___ Records to process ___

(* ===== verification/NodeWorker.v ===== *)
(** The worklist driver of node-based passes ([include/trieste/nodeworker.h]), for any
    [Work], and the work its documentation gives as the example. *)
From S2P Require Import Prelude.
From S2P Require Import Token.
From S2P Require Import Source.
From S2P Require Import Ast.
From S2P Require Import AstFacts.
From S2P Require Import AstInvariant.
Open Scope Z_scope.

(** [enum class WorkerStatus] *)
Inductive WorkerStatus := Uninitialized | Active | Blocked | Resolved.

#[export] Instance WorkerStatus_eq_dec : EqDecision WorkerStatus.
Proof. solve_decision. Defined.

(** [Work::State]: [NodeWorkerState] and what the algorithm adds to it. *)
Record NodeWorkerState (S : Type) := mkState {
  kind : WorkerStatus;
  blocked_on_count : Z;
  dependents : gset Node;
  custom : S
}.
Arguments mkState {S}. Arguments kind {S}. Arguments blocked_on_count {S}.
Arguments dependents {S}. Arguments custom {S}.

Definition with_kind {S} (k : WorkerStatus) (s : NodeWorkerState S) :=
  mkState k (blocked_on_count s) (dependents s) (custom s).
Definition with_count {S} (c : Z) (s : NodeWorkerState S) :=
  mkState (kind s) c (dependents s) (custom s).
Definition with_dependents {S} (d : gset Node) (s : NodeWorkerState S) :=
  mkState (kind s) (blocked_on_count s) d (custom s).
Definition with_custom {S} (c : S) (s : NodeWorkerState S) :=
  mkState (kind s) (blocked_on_count s) (dependents s) c.

Section Worker.
(** The template argument [Work]: its own state [W], the algorithm's part [S] of a node's
    state with its default, and [seed].  [order] is the order in which an
    [std::unordered_set] is iterated. *)
Context {W S : Type} (fresh_custom : S).
Context (seed : Node -> NodeWorkerState S -> W -> NodeWorkerState S * W).
Context (order : gset Node -> list Node).

Definition fresh_state : NodeWorkerState S := mkState Uninitialized 0 ∅ fresh_custom.

(** [NodeWorker]'s fields *)
Record Worker := mkWorker {
  state_ : gmap Node (NodeWorkerState S);
  worklist_ : list Node;
  work_ : W
}.

Definition update (w : Worker) (n : Node) (f : NodeWorkerState S -> NodeWorkerState S) : Worker :=
  mkWorker (alter f n (state_ w)) (worklist_ w) (work_ w).
Definition push_work (w : Worker) (n : Node) : Worker :=
  mkWorker (state_ w) (worklist_ w ++ [n]) (work_ w).

(** [NodeWorker::state]: [std::map::at] throws. *)
Definition state (w : Worker) (n : Node) : outcome (NodeWorkerState S) :=
  match state_ w !! n with Some s => Returns s | None => Throws end.

(** [NodeWorker::is_resolved] *)
Definition is_resolved (w : Worker) (n : Node) : bool :=
  match state_ w !! n with Some s => bool_decide (kind s = Resolved) | None => false end.

(** [NodeWorker::add] *)
Definition add (w : Worker) (n : Node) : Worker :=
  let s := default fresh_state (state_ w !! n) in
  if bool_decide (kind s <> Uninitialized) then mkWorker (<[n := s]> (state_ w)) (worklist_ w) (work_ w)
  else
    let '(s, work) := seed n s (work_ w) in
    mkWorker (<[n := with_kind Active s]> (state_ w)) (worklist_ w ++ [n]) work.

(** [NodeWorker::block_on] *)
Definition block_on (w : Worker) (dependent origin : Node) : outcome (bool * Worker) :=
  let w := add w origin in
  if is_resolved w origin then Returns (false, w)
  else
    o ← state w origin;
    let w := update w origin (fun s => with_dependents ({[dependent]} ∪ dependents s) s) in
    d ← state w dependent;
    Returns (true, update w dependent (with_kind Blocked)).

(** The loop of [NodeWorker::block_on_all] *)
Fixpoint block_on_each (w : Worker) (dependent : Node) (origins : list Node) (count : Z)
    : outcome (Z * Worker) :=
  match origins with
  | [] => Returns (count, w)
  | origin :: origins =>
      '(b, w) ← block_on w dependent origin;
      block_on_each w dependent origins (if (b : bool) then u64 (count + 1) else count)
  end.

(** [NodeWorker::block_on_all] *)
Definition block_on_all (w : Worker) (dependent : Node) (origins : list Node)
    : outcome (bool * Worker) :=
  '(count, w) ← block_on_each w dependent origins 0;
  if count =? 0 then Returns (false, w)
  else
    let count := u64 (count - 1) in
    d ← state w dependent;
    Returns (true, update w dependent (with_count
      (if blocked_on_count d =? 0 then count else Z.min (blocked_on_count d) count))).

(** [NodeWorker::block_on_any] *)
Fixpoint block_on_some (w : Worker) (dependent : Node) (origins : list Node) (has_blocking : bool)
    : outcome (bool * Worker) :=
  match origins with
  | [] => Returns (has_blocking, w)
  | origin :: origins =>
      '(b, w) ← block_on w dependent origin;
      block_on_some w dependent origins (has_blocking || b)
  end.
Definition block_on_any (w : Worker) (dependent : Node) (origins : list Node)
    : outcome (bool * Worker) :=
  '(has_blocking, w) ← block_on_some w dependent origins false;
  d ← state w dependent;
  Returns (has_blocking, update w dependent (with_count 0)).

(** The body of the loop of [unblock_dependents] *)
Definition unblock (w : Worker) (dependent : Node) : outcome Worker :=
  s ← state w dependent;
  if bool_decide (kind s <> Blocked) then Returns w
  else if 0 <? blocked_on_count s then
    Returns (update w dependent (with_count (blocked_on_count s - 1)))
  else Returns (push_work (update w dependent (with_kind Active)) dependent).

Fixpoint unblock_all (w : Worker) (waiting : list Node) : outcome Worker :=
  match waiting with
  | [] => Returns w
  | dependent :: waiting => w ← unblock w dependent; unblock_all w waiting
  end.

(** [NodeWorker::unblock_dependents] *)
Definition unblock_dependents (w : Worker) (origin : Node) : outcome Worker :=
  s ← state w origin;
  if bool_decide (dependents s = ∅) then Returns w
  else
    w ← unblock_all w (order (dependents s));
    Returns (update w origin (with_dependents ∅)).

(** [Work::process] *)
Context (process : Node -> Worker -> outcome (bool * Worker)).

(** One turn of the loop of [run] for a node that was taken off the worklist; a failed
    assertion ends the program. *)
Definition run_turn (w : Worker) (current : Node) : outcome Worker :=
  s ← state w current;
  if bool_decide (kind s = Resolved) then Returns w
  else if bool_decide (kind s <> Active) then Throws
  else
    '(done, w) ← process current w;
    if (done : bool) then unblock_dependents (update w current (with_kind Resolved)) current
    else Returns w.

(** [NodeWorker::run] *)
Fixpoint run (fuel : nat) (w : Worker) : outcome Worker :=
  match worklist_ w with
  | [] => Returns w
  | current :: rest =>
      match fuel with
      | O => Undefined
      | Datatypes.S fuel =>
          w ← run_turn (mkWorker (state_ w) rest (work_ w)) current; run fuel w
      end
  end.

___

Print each entry precisely. Include every line.

**Result of the exercise:**
(* ===== verification/NodeWorker.v ===== *)
(** The worklist driver of node-based passes ([include/trieste/nodeworker.h]), for any
    [Work], and the work its documentation gives as the example. *)
From S2P Require Import Prelude.
From S2P Require Import Token.
From S2P Require Import Source.
From S2P Require Import Ast.
From S2P Require Import AstFacts.
From S2P Require Import AstInvariant.
Open Scope Z_scope.

(** [enum class WorkerStatus] *)
Inductive WorkerStatus := Uninitialized | Active | Blocked | Resolved.

#[export] Instance WorkerStatus_eq_dec : EqDecision WorkerStatus.
Proof. solve_decision. Defined.

(** [Work::State]: [NodeWorkerState] and what the algorithm adds to it. *)
Record NodeWorkerState (S : Type) := mkState {
  kind : WorkerStatus;
  blocked_on_count : Z;
  dependents : gset Node;
  custom : S
}.
Arguments mkState {S}. Arguments kind {S}. Arguments blocked_on_count {S}.
Arguments dependents {S}. Arguments custom {S}.

Definition with_kind {S} (k : WorkerStatus) (s : NodeWorkerState S) :=
  mkState k (blocked_on_count s) (dependents s) (custom s).
Definition with_count {S} (c : Z) (s : NodeWorkerState S) :=
  mkState (kind s) c (dependents s) (custom s).
Definition with_dependents {S} (d : gset Node) (s : NodeWorkerState S) :=
  mkState (kind s) (blocked_on_count s) d (custom s).
Definition with_custom {S} (c : S) (s : NodeWorkerState S) :=
  mkState (kind s) (blocked_on_count s) (dependents s) c.

Section Worker.
(** The template argument [Work]: its own state [W], the algorithm's part [S] of a node's
    state with its default, and [seed].  [order] is the order in which an
    [std::unordered_set] is iterated. *)
Context {W S : Type} (fresh_custom : S).
Context (seed : Node -> NodeWorkerState S -> W -> NodeWorkerState S * W).
Context (order : gset Node -> list Node).

Definition fresh_state : NodeWorkerState S := mkState Uninitialized 0 ∅ fresh_custom.

(** [NodeWorker]'s fields *)
Record Worker := mkWorker {
  state_ : gmap Node (NodeWorkerState S);
  worklist_ : list Node;
  work_ : W
}.

Definition update (w : Worker) (n : Node) (f : NodeWorkerState S -> NodeWorkerState S) : Worker :=
  mkWorker (alter f n (state_ w)) (worklist_ w) (work_ w).
Definition push_work (w : Worker) (n : Node) : Worker :=
  mkWorker (state_ w) (worklist_ w ++ [n]) (work_ w).

(** [NodeWorker::state]: [std::map::at] throws. *)
Definition state (w : Worker) (n : Node) : outcome (NodeWorkerState S) :=
  match state_ w !! n with Some s => Returns s | None => Throws end.

(** [NodeWorker::is_resolved] *)
Definition is_resolved (w : Worker) (n : Node) : bool :=
  match state_ w !! n with Some s => bool_decide (kind s = Resolved) | None => false end.

(** [NodeWorker::add] *)
Definition add (w : Worker) (n : Node) : Worker :=
  let s := default fresh_state (state_ w !! n) in
  if bool_decide (kind s <> Uninitialized) then mkWorker (<[n := s]> (state_ w)) (worklist_ w) (work_ w)
  else
    let '(s, work) := seed n s (work_ w) in
    mkWorker (<[n := with_kind Active s]> (state_ w)) (worklist_ w ++ [n]) work.

(** [NodeWorker::block_on] *)
Definition block_on (w : Worker) (dependent origin : Node) : outcome (bool * Worker) :=
  let w := add w origin in
  if is_resolved w origin then Returns (false, w)
  else
    o ← state w origin;
    let w := update w origin (fun s => with_dependents ({[dependent]} ∪ dependents s) s) in
    d ← state w dependent;
    Returns (true, update w dependent (with_kind Blocked)).

(** The loop of [NodeWorker::block_on_all] *)
Fixpoint block_on_each (w : Worker) (dependent : Node) (origins : list Node) (count : Z)
    : outcome (Z * Worker) :=
  match origins with
  | [] => Returns (count, w)
  | origin :: origins =>
      '(b, w) ← block_on w dependent origin;
      block_on_each w dependent origins (if (b : bool) then u64 (count + 1) else count)
  end.

(** [NodeWorker::block_on_all] *)
Definition block_on_all (w : Worker) (dependent : Node) (origins : list Node)
    : outcome (bool * Worker) :=
  '(count, w) ← block_on_each w dependent origins 0;
  if count =? 0 then Returns (false, w)
  else
    let count := u64 (count - 1) in
    d ← state w dependent;
    Returns (true, update w dependent (with_count
      (if blocked_on_count d =? 0 then count else Z.min (blocked_on_count d) count))).

(** [NodeWorker::block_on_any] *)
Fixpoint block_on_some (w : Worker) (dependent : Node) (origins : list Node) (has_blocking : bool)
    : outcome (bool * Worker) :=
  match origins with
  | [] => Returns (has_blocking, w)
  | origin :: origins =>
      '(b, w) ← block_on w dependent origin;
      block_on_some w dependent origins (has_blocking || b)
  end.
Definition block_on_any (w : Worker) (dependent : Node) (origins : list Node)
    : outcome (bool * Worker) :=
  '(has_blocking, w) ← block_on_some w dependent origins false;
  d ← state w dependent;
  Returns (has_blocking, update w dependent (with_count 0)).

(** The body of the loop of [unblock_dependents] *)
Definition unblock (w : Worker) (dependent : Node) : outcome Worker :=
  s ← state w dependent;
  if bool_decide (kind s <> Blocked) then Returns w
  else if 0 <? blocked_on_count s then
    Returns (update w dependent (with_count (blocked_on_count s - 1)))
  else Returns (push_work (update w dependent (with_kind Active)) dependent).

Fixpoint unblock_all (w : Worker) (waiting : list Node) : outcome Worker :=
  match waiting with
  | [] => Returns w
  | dependent :: waiting => w ← unblock w dependent; unblock_all w waiting
  end.

(** [NodeWorker::unblock_dependents] *)
Definition unblock_dependents (w : Worker) (origin : Node) : outcome Worker :=
  s ← state w origin;
  if bool_decide (dependents s = ∅) then Returns w
  else
    w ← unblock_all w (order (dependents s));
    Returns (update w origin (with_dependents ∅)).

(** [Work::process] *)
Context (process : Node -> Worker -> outcome (bool * Worker)).

(** One turn of the loop of [run] for a node that was taken off the worklist; a failed
    assertion ends the program. *)
Definition run_turn (w : Worker) (current : Node) : outcome Worker :=
  s ← state w current;
  if bool_decide (kind s = Resolved) then Returns w
  else if bool_decide (kind s <> Active) then Throws
  else
    '(done, w) ← process current w;
    if (done : bool) then unblock_dependents (update w current (with_kind Resolved)) current
    else Returns w.

(** [NodeWorker::run] *)
Fixpoint run (fuel : nat) (w : Worker) : outcome Worker :=
  match worklist_ w with
  | [] => Returns w
  | current :: rest =>
      match fuel with
      | O => Undefined
      | Datatypes.S fuel =>
          w ← run_turn (mkWorker (state_ w) rest (work_ w)) current; run fuel w
      end
  end.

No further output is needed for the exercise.